→ Task requirements
Copy out, word for word, the lines from the start of the data below through the line containing "Forall presentable hits", and no others.

→ Records supplied
────

(** What comes back from [search_keyword] passed the read filter and has
    no distance. *)
Lemma search_keyword_hits (query : string) (limit : Z) (w : world) :
  exists hits w',
    search_keyword query limit w = (Ok hits, w')
    /\ db w' = db w
    /\ Forall presentable hits
    /\ Forall (fun h => hit_distance h = None) hits.
Proof.
  destruct (search_keyword_run query limit w)
    as (hits & w' & Hrun & Hdb & Hhits & _).
  exists hits, w'. split_and!; [done | done | |].
  - destruct Hhits as [-> | Hhits]; [constructor |].
    apply keyword_hits_ok in Hhits.
    apply Forall_forall. intros h Hh.
    destruct (Forall2_partner _ _ _ _ Hhits Hh) as (r & Hr & Hsrc & Hc & _ & _).
    apply keyword_rows_readable in Hr as [_ Hr].
    by eapply readable_presentable.
  - destruct Hhits as [-> | Hhits]; [constructor |].
    apply keyword_hits_ok in Hhits.
    apply Forall_forall. intros h Hh.
    by destruct (Forall2_partner _ _ _ _ Hhits Hh) as (r & _ & _ & _ & _ & Hnone).
Qed.

(** What comes back from [vector_search] are the dictionaries of a leading
    part of the kept rows. *)
Lemma vector_search_hits (query : string) (limit : Z) (w : world) :
  exists hits w' rows,
    vector_search query limit w = (Ok hits, w')
    /\ db w' = db w
    /\ rows `sublist_of` kept_rows (fetched_rows query limit (db w)) ∅
    /\ Forall2 hit_of_row hits rows
    /\ ((0 <= limit)%Z -> (length hits <= Z.to_nat limit)%nat).
Proof.
  destruct (vector_search_run query limit w)
    as (hits & w' & Hrun & Hdb & Hhits & _).
  destruct Hhits as [-> | (Hlimit & hs & Hhs & ->)].
  - exists [], w', []. split_and!; [done | done | | constructor | cbn; lia].
    apply sublist_nil_l.
  - exists (take (Z.to_nat limit) hs), w',
      (take (Z.to_nat limit) (kept_rows (fetched_rows query limit (db w)) ∅)).
    split_and!; [done | done | apply sublist_take | |].
    + by apply Forall2_take, vector_hits_ok.
    + intros _. rewrite length_take. lia.
Qed.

────

→ Worked solution
(** What comes back from [search_keyword] passed the read filter and has
    no distance. *)
Lemma search_keyword_hits (query : string) (limit : Z) (w : world) :
  exists hits w',
    search_keyword query limit w = (Ok hits, w')
    /\ db w' = db w
    /\ Forall presentable hits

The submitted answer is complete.